PDA

View Full Version : file format development/compression



&)ky#)^
April 17th, 2008, 12:59 AM
Hello, Ubuntu people. I'm currently writing an application in Java and I have to make up a file format to store my data. The only data I have to store is a three-dimensional integer array. So, it's probably going to get big, fast. My question is if anyone has a recommendation for how I should save it? I was thinking of using XML so that I can expand on it later if I want, but plaintext isn't the most concise. How can I save this thing so it stays relatively small?

dwhitney67
April 17th, 2008, 01:13 AM
Try storing the data within a file in a binary format, that way each integer (i.e. an 'int') value will take up 4 bytes. So take the number of integers you are expecting to have and multiply by 4 bytes, and this will give you an estimate of the size of the file you will end up with.

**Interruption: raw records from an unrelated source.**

(* ===== verification/CircuitProtocol.v ===== *)
(** * The half-open probe protocol

    A breaker shared by any number of clients, as a transition system: its book,
    and the permits handed out so far, each with the time it was acquired at.
    Every operation of [CircuitBreaker] and [CircuitProbePermit] is a transition,
    in any order; [admissible acquired observed] says which completion times the
    clients may report for a permit, and [requested] which lists of scopes they may
    acquire together.  The theorems say what they need of both: the probe bound holds
    when no list repeats a scope, which is so for [try_acquire] and for the scopes of a
    candidate, and fails otherwise ([repeated_scope_overruns]). *)
From S2P Require Import Prelude Machine Text Capability LlmRequest Circuit CircuitFacts.

Record sys := {
  book : gmap CircuitScope ScopeEntry;
  permits : list (Z * CircuitProbePermit);
}.

(** The probes a list of permits still holds, and how often one of them occurs. *)
Definition held (pm : CircuitProbePermit) : list ReservedProbe :=
  if active pm then permit_scopes pm else [].
Definition count_probe (r : ReservedProbe) (l : list ReservedProbe) : Z :=
  Z.of_nat (length (filter (fun x => x = r) l)).
Definition all_held (ps : list (Z * CircuitProbePermit)) : list ReservedProbe :=
  mjoin ((fun ap => held ap.2) <$> ps).

(** Probes in flight for a scope at one generation. *)
Definition outstanding (s : sys) (scope : CircuitScope) (g : Z) : Z :=
  count_probe {| probe_scope := scope; generation := g |} (all_held (permits s)).

Section protocol.
Context (p : CircuitPolicy).
Context (admissible : Z -> Z -> Prop).
Context (requested : list CircuitScope -> Prop).
(* ===== verification/Retry.v ===== *)
(** * Retry, deadline and hedge policy

    [crates/llm-routing/src/retry.rs] and [crates/llm-routing/src/hedge.rs]: phase
    deadlines, the retry budget with jittered exponential backoff, the retry
    decision, and the admission of hedged duplicates.  Durations are nanoseconds. *)
From S2P Require Import Prelude Machine Text LlmRequest.

Inductive RetryPolicyError := InvalidDeadline | InvalidRetryPolicy | InvalidJitterSample.

Record DeadlinePolicy := {
  connect : Z;
  first_byte : Z;
  idle_stream : Z;
  total : Z;
  tool_turn : Z;
}.

Definition DeadlinePolicy_new (c f i t u : Z) : result RetryPolicyError DeadlinePolicy :=
  if Duration.is_zero c || Duration.is_zero f || Duration.is_zero i || Duration.is_zero t
     || Duration.is_zero u || (t <? c) || (t <? f) || (t <? i) || (t <? u)
  then Err InvalidDeadline
  else Ok {| connect := c; first_byte := f; idle_stream := i; total := t; tool_turn := u |}.

Definition DeadlinePolicy_default : DeadlinePolicy :=
  {| connect := Duration.from_secs 2; first_byte := Duration.from_secs 10;
     idle_stream := Duration.from_secs 30; total := Duration.from_secs 60;
     tool_turn := Duration.from_secs 30 |}.

Record RetryPolicy := {
  max_attempts : Z;
  base_backoff : Z;
  max_backoff : Z;
  jitter_basis_points : Z;
  deadlines : DeadlinePolicy;
}.

Definition RetryPolicy_new (attempts base maxb jitter : Z) (d : DeadlinePolicy)
    : result RetryPolicyError RetryPolicy :=
  if (attempts =? 0) || Duration.is_zero base || (maxb <? base) || (10000 <? jitter)
  then Err InvalidRetryPolicy
  else Ok {| max_attempts := attempts; base_backoff := base; max_backoff := maxb;
             jitter_basis_points := jitter; deadlines := d |}.

Definition RetryPolicy_default : RetryPolicy :=
  {| max_attempts := 3; base_backoff := Duration.from_millis 100;
     max_backoff := Duration.from_secs 2; jitter_basis_points := 5000;
     deadlines := DeadlinePolicy_default |}.

(** [JitterSample(u16)] is the number it wraps. *)
Definition JitterSample_new (basis_points : Z) : result RetryPolicyError Z :=
  if 10000 <? basis_points then Err InvalidJitterSample else Ok basis_points.

Record RetryContext := {
  attempts_started : Z;
  elapsed : Z;
  full_deadline : Z;
  idempotent : bool;
  visible_stream_output : bool;
  jitter : Z;
}.

Definition RetryContext_for_request (policy : RetryPolicy) (request : LlmRequest)
    (started elapsed : Z) (idem visible : bool) (j : Z) : RetryContext :=
  let request_deadline := Duration.from_millis (deadline_ms (limits request)) in
  {| attempts_started := started; elapsed := elapsed;
     full_deadline := Z.min (total (deadlines policy)) request_deadline;
     idempotent := idem; visible_stream_output := visible; jitter := j |}.

Inductive RetryStopReason :=
| ProviderClassNever | MissingRetryAfter | NonIdempotent | VisibleStreamOutput
| AttemptBudgetExhausted | DeadlineExhausted.

Inductive RetryDecision := RetryAfter (delay : Z) | Stop (reason : RetryStopReason).

Definition scale_duration (duration basis_points : Z) : Z :=
  let nanos := saturating_mul u128_max duration basis_points / 10000 in
  let seconds := nanos / Duration.nanos_per_sec in
  if u64_max <? seconds then Duration.MAX
  else
    let subsecond := nanos mod Duration.nanos_per_sec in
    if u32_max <? subsecond then Duration.MAX
    else Duration.new seconds subsecond.

Definition exponential_backoff (policy : RetryPolicy) (started j : Z) : Z :=
  let exponent := Z.min (saturating_sub started 1) 31 in
  let multiplier := Z.shiftl 1 exponent in
  let capped := Z.min (Duration.saturating_mul (base_backoff policy) multiplier)
                      (max_backoff policy) in
  let spread := scale_duration capped (jitter_basis_points policy) in
  let floor := Duration.saturating_sub capped spread in
  Duration.saturating_add floor (scale_duration spread j).

Definition decide_retry (policy : RetryPolicy) (error : ProviderError) (context : RetryContext)
    : RetryDecision :=
  if visible_stream_output context then Stop VisibleStreamOutput
  else if negb (idempotent context) then Stop NonIdempotent
  else if max_attempts policy <=? attempts_started context then Stop AttemptBudgetExhausted
  else
    match err_retry error, err_retry_after error with
    | Never, _ => Stop ProviderClassNever
    | AfterRetryAfter, None => Stop MissingRetryAfter
    | _, retry_after =>
        let exponential :=
          exponential_backoff policy (attempts_started context) (jitter context) in
        let delay := match retry_after with
                     | Some ra => Z.max exponential ra
                     | None => exponential
                     end in
        let deadline := Z.min (full_deadline context) (total (deadlines policy)) in
        let remaining := Duration.saturating_sub deadline (elapsed context) in
        let minimum_attempt_window :=
          Z.min (connect (deadlines policy)) (first_byte (deadlines policy)) in
        if remaining <? Duration.saturating_add delay minimum_attempt_window
        then Stop DeadlineExhausted
        else RetryAfter delay
    end.

(** ** Hedging *)
Inductive LoserCancellationPolicy := AbortProviderRequest | ProviderCancellation.
Inductive HedgeBillingPolicy := WinnerOnly | DuplicateChargeWithinBudget.

Record HedgePolicy := {
  enabled : bool;
  hedge_delay : Z;
  loser_cancellation : option LoserCancellationPolicy;
  billing : option HedgeBillingPolicy;
}.

Inductive HedgePolicyError := InvalidDelay.

Definition HedgePolicy_disabled : HedgePolicy :=
  {| enabled := false; hedge_delay := Duration.ZERO; loser_cancellation := None; billing := None |}.

Definition HedgePolicy_enabled (delay : Z) (lc : option LoserCancellationPolicy)
    (b : option HedgeBillingPolicy) : result HedgePolicyError HedgePolicy :=
  if Duration.is_zero delay then Err InvalidDelay
  else Ok {| enabled := true; hedge_delay := delay; loser_cancellation := lc; billing := b |}.

Record HedgeAdmission := {
  admitted_delay : Z;
  admitted_cancellation : LoserCancellationPolicy;
  admitted_billing : HedgeBillingPolicy;
}.

Inductive HedgeRejectionReason :=
| HDisabled | HToolRequest | HNonIdempotent | HMissingLoserCancellation | HMissingBillingPolicy.

Definition admit_hedge (policy : HedgePolicy) (request : LlmRequest) (idem : bool)
    : result HedgeRejectionReason HedgeAdmission :=
  _ ← guard_err (negb (enabled policy)) HDisabled;
  _ ← guard_err (has_tool_semantics request) HToolRequest;
  _ ← guard_err (negb idem) HNonIdempotent;
  lc ← ok_or (loser_cancellation policy) HMissingLoserCancellation;
  b ← ok_or (billing policy) HMissingBillingPolicy;
  Ok {| admitted_delay := hedge_delay policy; admitted_cancellation := lc;
        admitted_billing := b |}.

(** ** Arithmetic of the backoff *)

(** A policy the constructors accept, at the fields' widths. *)
Record retry_policy_wf (p : RetryPolicy) : Prop := {
  rwf_base : 0 < base_backoff p;
  rwf_max : base_backoff p <= max_backoff p <= Duration.MAX;
  rwf_jitter : 0 <= jitter_basis_points p <= 10000;
  rwf_connect : 0 < connect (deadlines p) <= total (deadlines p);
  rwf_first : 0 < first_byte (deadlines p) <= total (deadlines p);
  rwf_total : total (deadlines p) <= Duration.MAX;
}.

Lemma retry_policy_new_wf a b m j c f i t u d p :
  is_duration b -> is_duration m -> is_u16 j ->
  is_duration c -> is_duration f -> is_duration t ->
  DeadlinePolicy_new c f i t u = Ok d -> RetryPolicy_new a b m j d = Ok p -> retry_policy_wf p.
Proof.
  unfold is_duration, in_range, DeadlinePolicy_new, RetryPolicy_new, Duration.is_zero.
  intros Hb Hm Hj Hc Hf Ht Hd Hp. destruct (_ || _) eqn:E1 in Hd; [done|].
  destruct (_ || _) eqn:E2 in Hp; [done|]. simplify_eq.
  repeat (apply orb_false_elim in E1 as [E1 ?]). repeat (apply orb_false_elim in E2 as [E2 ?]).
  split; simpl; lia.
Qed.

(** The two [Duration::MAX] branches of [scale_duration] are dead, and neither
    the product nor the division loses more than the fractional basis points. *)
Lemma scale_duration_eq d bp :
  is_duration d -> 0 <= bp <= 10000 -> scale_duration d bp = d * bp / 10000.
Proof.
  unfold is_duration. intros Hd Hbp. unfold scale_duration, saturating_mul.
  assert (0 <= d * bp <= Duration.MAX * 10000) as Hprod by nia.
  assert (Duration.MAX * 10000 <= u128_max) by (vm_compute; congruence).
  rewrite Z.min_l by lia. set (n := d * bp / 10000).
  assert (0 <= n <= Duration.MAX) as Hn.
  { subst n. split; [apply Z.div_pos; lia|]. apply Z.div_le_upper_bound; lia. }
  pose proof (Z.div_mod n Duration.nanos_per_sec ltac:(done)) as Hdm.
  pose proof (Z.mod_pos_bound n Duration.nanos_per_sec ltac:(done)) as Hmod.
  assert (n / Duration.nanos_per_sec <= u64_max) as Hs.
  { apply Z.lt_succ_r. apply Z.div_lt_upper_bound; [done|].
    unfold Duration.MAX, Duration.nanos_per_sec in *. lia. }
  destruct (Z.ltb_spec u64_max (n / Duration.nanos_per_sec)); [lia|].
  destruct (Z.ltb_spec u32_max (n mod Duration.nanos_per_sec)).
  { unfold u32_max, Duration.nanos_per_sec in *. lia. }
  unfold Duration.new. lia.
Qed.

Lemma scale_duration_bounds d bp :
  is_duration d -> 0 <= bp <= 10000 -> 0 <= scale_duration d bp <= d.
Proof.
  intros Hd Hbp. rewrite scale_duration_eq by done. unfold is_duration in Hd. split.
  - apply Z.div_pos; nia.
  - apply Z.div_le_upper_bound; nia.
Qed.

(** The backoff before jitter: doubled per attempt and capped. *)
Definition capped_backoff (p : RetryPolicy) (started : Z) : Z :=
  Z.min (base_backoff p * 2 ^ Z.min (Z.max (started - 1) 0) 31) (max_backoff p).

Lemma exponential_backoff_eq p started j :
  retry_policy_wf p -> 0 <= j <= 10000 ->
  let capped := capped_backoff p started in
  let spread := capped * jitter_basis_points p / 10000 in
  exponential_backoff p started j = capped - spread + spread * j / 10000
  /\ 0 <= spread <= capped /\ 0 < capped <= max_backoff p.
Proof.
  intros Hp Hj. cbn zeta. pose proof (rwf_base _ Hp). pose proof (rwf_max _ Hp).
  unfold exponential_backoff. rewrite Z.shiftl_1_l.
  replace (Z.min (Duration.saturating_mul (base_backoff p) (2 ^ Z.min (saturating_sub started 1) 31))
             (max_backoff p)) with (capped_backoff p started).
  2:{ unfold capped_backoff, Duration.saturating_mul, saturating_sub. lia. }
  assert (0 < capped_backoff p started <= max_backoff p) as Hc.
  { unfold capped_backoff. assert (0 < 2 ^ Z.min (Z.max (started - 1) 0) 31) by (apply Z.pow_pos_nonneg; lia).
    nia. }
  set (c := capped_backoff p started) in *.
  assert (is_duration c) as Hd by (unfold is_duration, Duration.valid; lia).
  pose proof (scale_duration_bounds c _ Hd (rwf_jitter _ Hp)) as Hs.
  rewrite (scale_duration_eq c) in * by (done || apply Hp).
  set (s := c * jitter_basis_points p / 10000) in *.
  assert (is_duration s) as Hds by (unfold is_duration, Duration.valid in *; lia).
  pose proof (scale_duration_bounds s _ Hds Hj) as Hs'.
  rewrite (scale_duration_eq s) in * by done.
  unfold Duration.saturating_add, Duration.saturating_sub. unfold is_duration, Duration.valid in *.
  split; lia.
Qed.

P.S. If you plan use your stored data on dissimilar architectures (e.g. Intel and PPC), then perhaps the XML format will be useful. Nevertheless, the plain-text format (w/o XML tags) will take up less space.

slavik
April 17th, 2008, 01:36 AM
see if a compression library is available and store it in a compressed xml.

&)ky#)^
April 17th, 2008, 02:58 AM
Thanks for the tip. I did consider storing in binary, but I don't want it to fail if it does end up on some other architecture.

pmasiar
April 17th, 2008, 03:25 AM
XML - result will be less than compressed, no? :-)

mssever
April 17th, 2008, 04:31 AM
YAML (http://yaml.org/) is awesome, though you might want to compress it.

nanotube
April 17th, 2008, 04:36 AM
How can I save this thing so it stays relatively small?

do whatever you want - but then zip it up.
text generally compresses very well - so whether you choose plain text, xml, or anything else text-based, your zipped file will be small.

&)ky#)^
April 18th, 2008, 03:52 PM
YAML (http://yaml.org/) is awesome, though you might want to compress it.

YAML looks really cool. It's even cooler once I realized that the home page of the website is in their markup format. YAML seems really straight forward.

If YAML is so cool and so humanly readable and has been around for so long, why has XML been getting so much more attention?

mssever
April 18th, 2008, 04:11 PM
If YAML is so cool and so humanly readable and has been around for so long, why has XML been getting so much more attention?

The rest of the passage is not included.